[Start of Attachment]

(** From x = -800 down, e^(-x) is beyond the range: [phi] raises
    OverflowError at every order j >= 1, in the loop or at math.exp(-x). *)
Lemma phi_overflows (j : Z) (x : R) :
  1 <= j -> (x <= - 800)%R -> phi j (RFloat (Fin x)) = Raise OverflowError.
Proof.
  intros Hj Hx. unfold phi.
  replace (j >? 0) with true by (symmetry; apply Z.gtb_lt; lia).
  unfold _gamma. rewrite math_factorial_nonneg by lia.
  cbn [mbind result_bind]. unfold _incomplete_gamma. cbn [mbind result_bind].
  destruct (sum_loop_outcome x (range j) (from_int 0) (range_Forall_nonneg j))
    as [[s' ->]| ->]; [|done].
  cbn -[in_range exp]. rewrite (in_range_false (exp (- x))); [reflexivity|].
  rewrite Rabs_pos_eq by (left; apply exp_pos). apply exp_overflows. lra.
Qed.

(** Below order 1 with gamma_s given: 0 * e^(-x) * gamma_s. *)
Lemma _incomplete_gamma_given_in_range (s g : Z) (x : R) :
  s < 1 -> (- 600 <= x)%R -> Z.abs g <= 2 ^ 1023 ->
  _incomplete_gamma s (RFloat (Fin x)) (Some g) = Ok (RFloat (Fin 0)).
Proof.
  intros Hs Hx Hg. rewrite (_incomplete_gamma_given_gamma s g _ Hs).
  assert (He : (Rabs (exp (- x)) <= max_float)%R).
  { rewrite Rabs_pos_eq by (left; apply exp_pos).
    pose proof max_float_room as Hroom.
    assert (Hmax : (2 ^ 40 = 1099511627776)%R) by (simpl; lra).
    rewrite Hmax in Hroom.
    assert (Hle : (exp (- x) <= exp 600)%R).
    { destruct (Req_dec (- x) 600) as [->|Hne]; [lra|].
      left. apply exp_increasing. lra. }
    pose proof (exp_bound 600) as Hb. rewrite Rabs_pos_eq in Hb by lra.
    pose proof (exp_pos 600). specialize (Hb ltac:(lra)). lra. }
  cbn -[in_range exp]. rewrite (in_range_true _ He).
  cbn -[in_range exp]. unfold int_to_float. rewrite in_range_0.
  cbn -[in_range exp]. unfold overflow. rewrite Rmult_0_l, in_range_0.
  cbn -[in_range exp]. unfold int_to_float. rewrite in_range_int.
  assert (Hpow : 2 ^ 1023 <= 2 ^ 1024 - 2 ^ 971) by (by vm_compute).
  replace (Z.abs g <=? 2 ^ 1024 - 2 ^ 971) with true
    by (symmetry; apply Z.leb_le; lia).
  cbn -[in_range exp]. unfold overflow. by rewrite Rmult_0_l, in_range_0.
Qed.

Lemma _incomplete_gamma_given_overflows (s g : Z) (x : R) :
  s < 1 -> (x <= - 800)%R ->
  _incomplete_gamma s (RFloat (Fin x)) (Some g) = Raise OverflowError.
Proof.
  intros Hs Hx. rewrite (_incomplete_gamma_given_gamma s g _ Hs).
  cbn -[in_range exp]. rewrite (in_range_false (exp (- x))); [reflexivity|].
  rewrite Rabs_pos_eq by (left; apply exp_pos). apply exp_overflows. lra.
Qed.

Lemma _incomplete_gamma_given_huge (s g : Z) (x : R) :
  s < 1 -> (- 600 <= x)%R -> 2 ^ 1024 <= Z.abs g ->
  _incomplete_gamma s (RFloat (Fin x)) (Some g) = Raise OverflowError.
Proof.
  intros Hs Hx Hg. rewrite (_incomplete_gamma_given_gamma s g _ Hs).
  assert (He : (Rabs (exp (- x)) <= max_float)%R).
  { rewrite Rabs_pos_eq by (left; apply exp_pos).
    pose proof max_float_room as Hroom.
    assert (Hmax : (2 ^ 40 = 1099511627776)%R) by (simpl; lra).
    rewrite Hmax in Hroom.
    assert (Hle : (exp (- x) <= exp 600)%R).
    { destruct (Req_dec (- x) 600) as [->|Hne]; [lra|].
      left. apply exp_increasing. lra. }
    pose proof (exp_bound 600) as Hb. rewrite Rabs_pos_eq in Hb by lra.
    pose proof (exp_pos 600). specialize (Hb ltac:(lra)). lra. }
  cbn -[in_range exp]. rewrite (in_range_true _ He).
  cbn -[in_range exp]. unfold int_to_float. rewrite in_range_0.
  cbn -[in_range exp]. unfold overflow. rewrite Rmult_0_l, in_range_0.
  cbn -[in_range exp]. unfold int_to_float. rewrite in_range_int.
  assert (Hpow : 2 ^ 1024 - 2 ^ 971 < 2 ^ 1024) by (by vm_compute).
  by replace (Z.abs g <=? 2 ^ 1024 - 2 ^ 971) with false
    by (symmetry; apply Z.leb_gt; lia).
Qed.

(** ** The argument 0.0 *)

Lemma fact_fold (n : nat) :
  Z.of_nat (fact n) = fold_left (fun a k => a * Z.of_nat k) (seq 1 n) 1.
Proof.
  induction n as [|n IH]; [done|].
  rewrite seq_S, fold_left_app. cbn [fold_left]. rewrite <- IH.
  change (fact (S n)) with (S n * fact n)%nat. rewrite Nat2Z.inj_mul.
  change (1 + n)%nat with (S n). ring.
Qed.

(** 170! is a float, 171! is not. *)
Lemma factorial_in_range (k : Z) :
  0 <= k -> in_range (IZR (Z.of_nat (fact (Z.to_nat k)))) = (k <=? 170).
Proof.
  intros Hk. rewrite in_range_int, Z.abs_eq by lia.
  destruct (Z.leb_spec k 170) as [Hle|Hgt].
  - apply Z.leb_le. transitivity (Z.of_nat (fact 170)).
    + apply Nat2Z.inj_le, fact_le. lia.
    + rewrite fact_fold. by vm_compute.
  - apply Z.leb_gt. apply Z.lt_le_trans with (Z.of_nat (fact 171)).
    + rewrite fact_fold. by vm_compute.
    + apply Nat2Z.inj_le, fact_le. lia.
Qed.

Lemma for_in_app {A S : Type} (l1 l2 : list A) (body : S -> A -> result S)
    (s : S) :
  for_in (l1 ++ l2) body s = (s' ← for_in l1 body s; for_in l2 body s').
Proof.
  revert s. induction l1 as [|k l1 IH]; intros s; [done|].
  cbn [app for_in]. destruct (body s k); [apply IH | done].
Qed.

(** A turn k >= 1 of the loop at 0.0 adds 0.0 ** k / k!, which is 0. *)
Lemma zero_sum_step (k : Z) :
  1 <= k <= 170 ->
  (numerator ← pow (RFloat (Fin 0)) k;
   denom ← math_factorial k;
   quotient ← truediv numerator (from_int denom);
   add (RFloat (Fin 1)) quotient) = Ok (RFloat (Fin 1)).
Proof.
  intros Hk. rewrite math_factorial_nonneg by lia.
  assert (Hp : powerRZ 0 k = 0%R).
  { destruct k as [|p|p]; [lia| |lia]. cbn [powerRZ].
    apply pow_i, Pos2Nat.is_pos. }
  cbn -[in_range is_zero powerRZ]. unfold float_pow.
  rewrite (int_to_float_small k) by lia. cbn [mbind result_bind].
  replace (k =? 0) with false by (symmetry; apply Z.eqb_neq; lia).
  replace (k <? 0) with false by (symmetry; apply Z.ltb_ge; lia).
  rewrite andb_false_r, Hp, in_range_0.
  cbn -[in_range is_zero]. unfold int_to_float.
  rewrite factorial_in_range by lia.
  replace (k <=? 170) with true by (symmetry; apply Z.leb_le; lia).
  cbn -[in_range is_zero]. rewrite is_zero_false by apply fact_nonzero.
  cbn -[in_range is_zero]. unfold overflow.
  rewrite Rdiv_0_l, in_range_0. cbn -[in_range is_zero]. unfold overflow.
  by rewrite Rplus_0_r, in_range_1.
Qed.

Lemma zero_sum_loop (j : Z) :
  1 <= j <= 171 ->
  for_in (range j) (fun sum_ k =>
      numerator ← pow (RFloat (Fin 0)) k;
      denom ← math_factorial k;
      quotient ← truediv numerator (from_int denom);
      add sum_ quotient) (from_int 0)
  = Ok (RFloat (Fin 1)).
Proof.
  intros Hj. unfold range. rewrite seqZ_cons by lia. cbn [for_in].
  assert (H0 : (numerator ← pow (RFloat (Fin 0)) 0;
                denom ← math_factorial 0;
                quotient ← truediv numerator (from_int denom);
                add (from_int 0) quotient) = Ok (RFloat (Fin 1))).
  { cbn -[in_range is_zero]. unfold float_pow.
    rewrite (int_to_float_small 0) by lia. cbn -[in_range is_zero].
    unfold int_to_float.
    change (Z.of_nat (fact (Z.to_nat 0))) with 1.
    rewrite in_range_1. cbn -[in_range is_zero].
    rewrite is_zero_false by lra. cbn -[in_range is_zero]. unfold overflow.
    rewrite Rdiv_1_r, in_range_1. cbn -[in_range is_zero].
    by rewrite Rplus_0_l, in_range_1. }
  rewrite H0. cbn [mbind result_bind].
  assert (Hall : Forall (fun k => 1 <= k <= 170) (seqZ (Z.succ 0) (Z.pred j))).
  { apply Forall_forall. intros k. rewrite elem_of_seqZ. lia. }
  induction Hall as [|k l Hk _ IH]; [done|].
  cbn [for_in]. rewrite (zero_sum_step k Hk). apply IH.
Qed.

Lemma zero_sum_overflows (j : Z) :
  172 <= j ->
  for_in (range j) (fun sum_ k =>
      numerator ← pow (RFloat (Fin 0)) k;
      denom ← math_factorial k;
      quotient ← truediv numerator (from_int denom);
      add sum_ quotient) (from_int 0)
  = Raise OverflowError.
Proof.
  intros Hj.
  assert (Hr : range j = range 171 ++ 171 :: seqZ 172 (j - 172)).
  { unfold range. replace j with (171 + (j - 171)) at 1 by lia.
    rewrite seqZ_app by lia. f_equal. rewrite seqZ_cons by lia.
    f_equal. f_equal; lia. }
  rewrite Hr, for_in_app, (zero_sum_loop 171) by lia.
  cbn [mbind result_bind for_in].
  rewrite math_factorial_nonneg by lia.
  cbn -[in_range is_zero powerRZ]. unfold float_pow.
  rewrite (int_to_float_small 171) by lia. cbn [mbind result_bind].
  change (171 =? 0) with false. change (171 <? 0) with false.
  rewrite andb_false_r.
  assert (Hp : powerRZ 0 171 = 0%R)
    by (cbn [powerRZ]; apply pow_i, Pos2Nat.is_pos).
  rewrite Hp, in_range_0. cbn -[in_range is_zero]. unfold int_to_float.
  by rewrite factorial_in_range by lia.
Qed.

(** Gamma(s, 0.0), with gamma_s = (s-1)! given or computed: (s-1)! up to
    s = 171, an OverflowError in the loop from s = 172 on. *)
Lemma _incomplete_gamma_zero (s : Z) (g : option Z) :
  1 <= s -> g = None \/ g = Some (Z.of_nat (fact (Z.to_nat (s - 1)))) ->
  _incomplete_gamma s (RFloat (Fin 0)) g
  = if s <=? 171
    then Ok (RFloat (Fin (IZR (Z.of_nat (fact (Z.to_nat (s - 1)))))))
    else Raise OverflowError.
Proof.
  intros Hs Hg. unfold _incomplete_gamma.
  assert (Hgs : match g with None => _gamma s | Some g' => Ok g' end
                = Ok (Z.of_nat (fact (Z.to_nat (s - 1))))).
  { destruct Hg as [-> | ->]; [|done].
    unfold _gamma. by rewrite math_factorial_nonneg by lia. }
  rewrite Hgs. cbn [mbind result_bind].
  destruct (Z.leb_spec s 171) as [Hle|Hgt].
  - rewrite (zero_sum_loop s) by lia.
    cbn -[in_range is_zero exp]. rewrite Ropp_0, exp_0, in_range_1.
    cbn -[in_range is_zero exp]. unfold overflow.
    rewrite Rmult_1_l, in_range_1.
    cbn -[in_range is_zero exp]. unfold int_to_float.
    rewrite factorial_in_range by lia.
    replace (s - 1 <=? 170) with true by (symmetry; apply Z.leb_le; lia).
    cbn -[in_range is_zero exp]. unfold overflow. rewrite Rmult_1_l.
    rewrite factorial_in_range by lia.
    by replace (s - 1 <=? 170) with true by (symmetry; apply Z.leb_le; lia).
  - by rewrite (zero_sum_overflows s) by lia.
Qed.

[End of Attachment]

:: EXERCISE GOAL ::
From the material above, copy exactly the lines between the line holding "Lemma zero_sum_overflows (j" and the line holding "at 1 by lia.", inclusive, and only those.

:: EXERCISE SOLUTION ::
Lemma zero_sum_overflows (j : Z) :
  172 <= j ->
  for_in (range j) (fun sum_ k =>
      numerator ← pow (RFloat (Fin 0)) k;
      denom ← math_factorial k;
      quotient ← truediv numerator (from_int denom);
      add sum_ quotient) (from_int 0)
  = Raise OverflowError.
Proof.
  intros Hj.
  assert (Hr : range j = range 171 ++ 171 :: seqZ 172 (j - 172)).
  { unfold range. replace j with (171 + (j - 171)) at 1 by lia.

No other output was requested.